Fetching
For fetching page we are going to use LWP::UserAgent.
But any other HTTP
client will work (e.g.
HTTP::Tiny,
HTTP::Lite).
Let's try fetching a page with a GET
request.
use LWP::UserAgent; my $ua = LWP::UserAgent->new(agent => 'MyWebScraper/1.0 <http://example.com>'); my $response = $ua->get('http://example:3000/'); if ($response->is_success) { say $response->decoded_content; } else { die $response->status_line; }
In case of a success you'll get a sample html page, otherwise the script will die with a status line that usually holds an error message.
Let's try fetching a not existing page.
use LWP::UserAgent; my $ua = LWP::UserAgent->new(agent => 'MyWebScraper/1.0 <http://example.com>'); my $response = $ua->get('http://example:3000/not_found'); if ($response->is_success) { say $response->decoded_content; } else { die $response->status_line; }
These errors occur on the server side and we get a server error message. But what happens when we cannot connect to the server at all?

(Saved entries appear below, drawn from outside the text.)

Lemma ucd14_laws : normalizer_laws ucd14.
Proof.
  split.
  - intros c d Hin Hs. cbn [uc_decomposition ucd14] in Hin.
    destruct (lookup_row ucd_decomposition_rows c) as [v|] eqn:E; cbn in Hin.
    + apply lookup_row_Some in E.
      assert (Hall : forallb (fun r => forallb (fun d =>
                implb (@is_starter ucd14 d)
                      (bool_decide (@uc_decomposition ucd14 d = [d]))) r.2)
                ucd_decomposition_rows = true) by (vm_compute; reflexivity).
      rewrite forallb_forall in Hall. specialize (Hall _ E).
      cbn [snd] in Hall. rewrite forallb_forall in Hall.
      specialize (Hall _ Hin). rewrite Hs in Hall.
      now apply bool_decide_eq_true in Hall.
    + destruct Hin as [<-|[]]. cbn [uc_decomposition ucd14]. now rewrite E.
  - intros c d Hs Hd Hin. apply plain14_spec.
    cbn [uc_lower ucd14] in Hin.
    destruct (lookup_row ucd_lowercase_rows c) as [v|] eqn:E; cbn in Hin.
    + apply lookup_row_Some in E.
      assert (Hall : forallb (fun r => implb (basic14 r.1) (forallb plain14 r.2))
                ucd_lowercase_rows = true) by (vm_compute; reflexivity).
      rewrite forallb_forall in Hall. specialize (Hall _ E).
      cbn [fst snd] in Hall.
      assert (Hb : basic14 c = true).
      { unfold basic14. rewrite Hs. now apply bool_decide_eq_true. }
      rewrite Hb in Hall. cbn [implb] in Hall. rewrite forallb_forall in Hall.
      now apply Hall.
    + destruct Hin as [<-|[]].
      unfold plain14, basic14. rewrite Hs.
      rewrite (bool_decide_eq_true_2 _ Hd).
      assert (Hl : @uc_lower ucd14 c = [c]) by (cbn [uc_lower ucd14]; now rewrite E).
      rewrite (bool_decide_eq_true_2 _ Hl). cbn [andb].
      apply negb_true_iff, Z.eqb_neq. intros ->.
      apply lookup_row_None in E. apply E. vm_compute.
      repeat (first [left; reflexivity | right]).
  - intros d [-> | ->]; vm_compute; auto.
  - vm_compute; auto.
Qed.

use LWP::UserAgent; my $ua = LWP::UserAgent->new(agent => 'MyWebScraper/1.0 <http://example.com>'); my $response = $ua->get('http://unknown.server'); if ($response->is_success) { say $response->decoded_content; } else { die $response->status_line; }
As you can see we got a 500
error. But it looks like the server is alive, just doesn't work correctly, which is false of course. In order to know whether this error was internal or external LWP
sets a special Client-Warning
header.
use LWP::UserAgent; my $ua = LWP::UserAgent->new(agent => 'MyWebScraper/1.0 <http://example.com>'); my $response = $ua->get('http://unknown.server'); my $client_warning = $response->headers->header('Client-Warning'); if ($client_warning && $client_warning eq 'Internal response') { die 'Internal error: ' . $response->status_line; } else { die 'Server error: ' . $response->status_line; }
Now we know that the error is on our side.
Exercise
Download a page from http://example:3000
and print out its size in bytes.
use LWP::UserAgent; my $ua = LWP::UserAgent->new; ... say ...